Chapter 1

At the high-speed train station security checkpoint, a security officer stops me.

"What's inside the case?" he asks.

"A living donor heart. It's scheduled for transplant in two hours," I reply and hand over the emergency transit pass.

After verifying the documents, the officer is about to let me pass when a hand suddenly shoots out from behind and grabs the case.

"He can't go! That case contains illegal stuff!"

I turn around.

To my shock, it's my brother-in-law, Edward Austin.

Pointing at me, he shouts, "Officer, I'd like to report him! He's my brother-in-law. There isn't anything medical-related in that case.

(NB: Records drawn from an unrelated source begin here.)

Lemma skip_matches_spec b f pc n pc1 n1 :
  b ≠ [] → (length pc ≤ f)%nat → skip_matches f b pc n = (pc1, n1) →
  ¬ b `prefix_of` pc1 ∧ (length pc1 ≤ length pc)%nat ∧
  ∀ out m, deleted b pc1 out m → deleted b pc out (m + (n1 - n)).
Proof.
  intros Hb. revert pc n. induction f as [|f IH]; intros pc n Hl; cbn [skip_matches].
  - intros [= -> ->]. destruct pc1; [|cbn in Hl; lia]. split_and!; [|done|].
    + intros Hp%prefix_nil_inv. done.
    + intros out m Hd. by replace (m + (n1 - n1)) with m by lia.
  - rewrite prefix_test. destruct (bool_decide_reflect (b `prefix_of` pc)) as [[k ->]|Hn].
    + rewrite drop_app_length. rewrite length_app in Hl. intros Hs.
      assert (0 < length b)%nat by (destruct b; [done|cbn; lia]).
      destruct (IH k (n + 1)) as (H1 & H2 & H3); [lia|done|]. rewrite length_app. split_and!; [done|lia|].
      intros out m Hd. replace (m + (n1 - n)) with (m + (n1 - (n + 1)) + 1) by lia.
      constructor. by apply H3.
    + intros [= <- <-]. split_and!; [done|done|]. intros out m Hd. by replace (m + (n - n)) with m by lia.
Qed.

Lemma FindAndDelete_loop_spec b f cp pc result n res pcE nE :
  b ≠ [] → (length pc ≤ f)%nat →
  FindAndDelete_loop f b (cp ++ pc) pc result n = (res, pcE, nE) →
  ∃ out, deleted b pc out (nE - n) ∧ res ++ pcE = result ++ cp ++ out.
Proof.
  intros Hb. revert cp pc result n. induction f as [|f IH]; intros cp pc result n Hl;
    cbn [FindAndDelete_loop]; rewrite length_app, Nat.add_sub, take_app_length;
    destruct (skip_matches (length pc) b pc n) as [pc1 n1] eqn:Hs;
    destruct (skip_matches_spec b _ _ _ _ _ Hb (Nat.le_refl _) Hs) as (Hn & Hl1 & Hd).
  - intros [= <- <- <-]. exists pc1. split; [|by rewrite app_assoc].
    destruct pc1; [|cbn in Hl1; lia]. apply (Hd [] 0). by eapply deleted_end.
  - destruct (GetScriptOp pc1) as [[[ok op] vch] pc2] eqn:Hg. destruct ok.
    + destruct (GetScriptOp_consumes _ _ _ _ Hg) as [Hlt (ins & -> & _)]. intros Hr.
      apply IH in Hr as (out & Ho & Hr); [|lia]. exists (ins ++ out). split.
      * replace (nE - n) with (nE - n1 + (n1 - n)) by lia. apply Hd. by eapply deleted_op.
      * by rewrite Hr, <- !app_assoc.
    + intros [= <- <- <-]. exists pc1. split; [|by rewrite app_assoc]. apply (Hd pc1 0).
      by eapply deleted_end.
Qed.

Lemma FindAndDelete_deleted script b out n :
  b ≠ [] → FindAndDelete script b = (out, n) → deleted b script out n.
Proof.
  intros Hb. unfold FindAndDelete. destruct b as [|x b]; [done|].
  destruct (FindAndDelete_loop _ _ _ _ _ _) as [[res pcE] nE] eqn:Hl.
  apply (FindAndDelete_loop_spec _ _ []) in Hl as (o & Hd & Hr); [|done|done].
  replace (nE - 0) with nE in Hd by lia. cbn in Hr.
  rewrite Z.gtb_ltb. destruct (Z.ltb_spec 0 nE); intros [= <- <-].
  - by rewrite Hr.
  - pose proof (deleted_count _ _ _ _ Hd). assert (nE = 0) as -> by lia.
    by rewrite <- (deleted_zero _ _ _ _ Hd eq_refl) at 2.
Qed.

(** ** Main statements *)

(** The minimal-push test accepts exactly the canonical encodings: a parsed
    push of [data] passes [CheckMinimalPush] when its bytes are those
    [operator<<] writes for [data] and [data] is not one of the numbers -1 and
    1..16 that have an opcode of their own. *)
Theorem minimal_push_is_canonical pc opcode data rest :
  bytes_ok pc → GetScriptOp pc = (true, opcode, data, rest) → opcode ≤ OP_PUSHDATA4 →
  CheckMinimalPush data opcode = true ↔ pc = push_data [] data ++ rest ∧ small_number data = false.
Proof. apply CheckMinimalPush_spec. Qed.

Lemma minimal_push_is_canonical_witness :
  CheckMinimalPush [7; 7] OP_PUSHDATA1 ≠ true.
Proof.
  intros H. apply (minimal_push_is_canonical [OP_PUSHDATA1; 2; 7; 7; 9] OP_PUSHDATA1 [7; 7] [9]) in H as [H _];
    [discriminate H|by vm_compute; repeat constructor|reflexivity|done].
Defined.

(** [IsValidSignatureEncoding] accepts exactly the strict DER encodings
    [30 len 02 lenR R 02 lenS S] followed by one hash-type byte, with R and S
    positive, minimally padded integers, of at most 73 bytes in total. *)
Theorem strict_der_encoding sig :
  bytes_ok sig →
  IsValidSignatureEncoding sig true = true ↔
  ∃ r s h, sig = der_signature r s ++ [h] ∧ der_int r = true ∧ der_int s = true ∧ size sig ≤ 73.
Proof.
  intros Hb. split.
  - intros Hv. destruct (IsValidSignatureEncoding_shape sig true Hb Hv) as (r & s & t & -> & Ht).
    destruct t as [|h [|]]; try (unfold size in Ht; cbn in Ht; lia).
    assert (bytes_ok r ∧ bytes_ok s) as [Hr Hs].
    { unfold der_signature, bytes_ok in Hb. rewrite !Forall_app in Hb. naive_solver. }
    rewrite IsValidSignatureEncoding_der in Hv by done.
    rewrite !andb_true_iff, !Z.leb_le in Hv. exists r, s, h. unfold der_signature. rewrite !size_app.
    unfold size in *. cbn [length] in *. naive_solver lia.
  - intros (r & s & h & -> & Hr & Hs & Hsz).
    assert (bytes_ok r ∧ bytes_ok s) as [Hbr Hbs].
    { unfold der_signature, bytes_ok in Hb. rewrite !Forall_app in Hb. naive_solver. }
    rewrite IsValidSignatureEncoding_der, Hr, Hs by done. unfold der_signature in Hsz. rewrite !size_app in Hsz.
    assert (1 ≤ size r) by (destruct r; [done|rewrite size_cons; pose proof (size_nonneg r); lia]).
    assert (1 ≤ size s) by (destruct s; [done|rewrite size_cons; pose proof (size_nonneg s); lia]).
    change (size [_; _; _; _]) with 4 in Hsz. change (size [_; _]) with 2 in Hsz.
    change (size [h]) with 1 in *. cbn [andb]. rewrite andb_true_iff, !Z.leb_le. lia.
Qed.

Lemma strict_der_encoding_witness :
  IsValidSignatureEncoding (der_signature [0x21] [0; 0xff] ++ [SIGHASH_ALL]) true = true.
Proof.
  apply strict_der_encoding; [by vm_compute; repeat constructor|].
  exists [0x21], [0; 0xff], SIGHASH_ALL. split_and!; reflexivity || done.
Defined.

(** C21: OP_CHECKMULTISIG computes m-of-n matching.  With well-encoded arguments
    the pass over the keys, which gives each signature the first key that
    accepts it, succeeds exactly when some order-preserving assignment of
    distinct keys to the signatures exists; the operation then leaves that
    truth value (or fails, for the VERIFY form), except that NULLFAIL rejects a
    failed check with a non-empty signature and NULLDUMMY a non-empty dummy. *)
Theorem checkmultisig_matches (C : Crypto) checker flags sigversion code op n pbegin keys sigs dummy rest :
  size keys ≤ MAX_PUBKEYS_PER_MULTISIG → size sigs ≤ size keys → n + size keys ≤ MAX_OPS_PER_SCRIPT →
  encodings_ok flags sigversion sigs keys → drop_sigs flags sigversion sigs pbegin = Ok code →
  ∃ ok, (ok = true ↔ matches (λ s k, CheckSig checker s k code sigversion) sigs keys) ∧
    op_CHECKMULTISIG checker flags sigversion op n pbegin (multisig_args keys sigs ++ dummy :: rest) =
      if negb ok && flag_set flags SCRIPT_VERIFY_NULLFAIL && existsb (λ x, negb (size x =? 0)) sigs
      then Err SCRIPT_ERR_SIG_NULLFAIL
      else if flag_set flags SCRIPT_VERIFY_NULLDUMMY && negb (size dummy =? 0)
      then Err SCRIPT_ERR_SIG_NULLDUMMY
      else if op =? OP_CHECKMULTISIGVERIFY
           then if ok then Ok (rest, n + size keys) else Err SCRIPT_ERR_CHECKMULTISIGVERIFY
           else Ok (bool_vch ok :: rest, n + size keys).
Proof. apply op_CHECKMULTISIG_spec. Qed.

(** A checker that accepts a signature for the key equal to it. *)
Definition eq_checker : SignatureChecker :=
  {| CheckSig s k _ _ := bool_decide (s = k); CheckLockTime _ := true; CheckSequence _ := true |}.

Lemma checkmultisig_matches_witness :
  op_CHECKMULTISIG (H:=toy_crypto) eq_checker 0 WITNESS_V0 OP_CHECKMULTISIG 1 []
    (multisig_args [[3]; [5]; [7]] [[3]; [7]] ++ [] :: []) = Ok ([vchTrue], 4).
Proof.
  destruct (checkmultisig_matches toy_crypto eq_checker 0 WITNESS_V0 [] OP_CHECKMULTISIG 1 []
    [[3]; [5]; [7]] [[3]; [7]] [] []) as (ok & Hok & E);
    [done|done|done|split; repeat constructor|reflexivity|].
  assert (ok = true) as -> by (apply Hok; repeat constructor).
  rewrite E. reflexivity.
Defined.

(** [FindAndDelete] terminates and removes exactly the copies of the pattern
    that start at an instruction boundary, counts them, and changes nothing
    else: the new script is shorter by the pattern's size for each copy. *)
Theorem find_and_delete_correct script b :
  b ≠ [] →
  ∃ out n, FindAndDelete script b = (out, n) ∧ deleted b script out n ∧
    size script = size out + n * size b ∧ (n = 0 → out = script).
Proof.
  intros Hb. destruct (FindAndDelete script b) as [out n] eqn:E.
  pose proof (FindAndDelete_deleted _ _ _ _ Hb E) as Hd. exists out, n.
  split_and!; [done|done|by apply deleted_size|by eapply deleted_zero].
Qed.

Lemma find_and_delete_correct_witness :
  ∃ out n, FindAndDelete [OP_1; 2; 9; 9; OP_DUP; 2; 9; 9] [2; 9; 9] = (out, n) ∧ out = [OP_1; OP_DUP].
Proof.
  destruct (find_and_delete_correct [OP_1; 2; 9; 9; OP_DUP; 2; 9; 9] [2; 9; 9]) as (out & n & E & _); [done|].
  exists out, n. split; [exact E|]. vm_compute in E. by injection E as <- _.
Defined.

It's drugs he bought on the black market. He's planning to use his status as a doctor to smuggle them out and sell them!"

Armed police officers immediately surround me with their weapons lowered into ready positions.

My eyes redden with panic. "Have you lost your mind, Edward? There's a donor heart in here! The recipient only has two hours left to live!"

He rolls his eyes and sneers. "Oh, spare me the act. My sister says you've been acting suspiciously lately. You're obviously up to something. If you've got nothing to hide, why don't you open it right here in front of everyone?"

Everyone within the vicinity falls silent.

The leading police officer steps forward with a stern expression. "Please cooperate with the inspection. Open the case immediately."

I glance at the countdown timer on my watch. My back becomes drenched with cold sweat.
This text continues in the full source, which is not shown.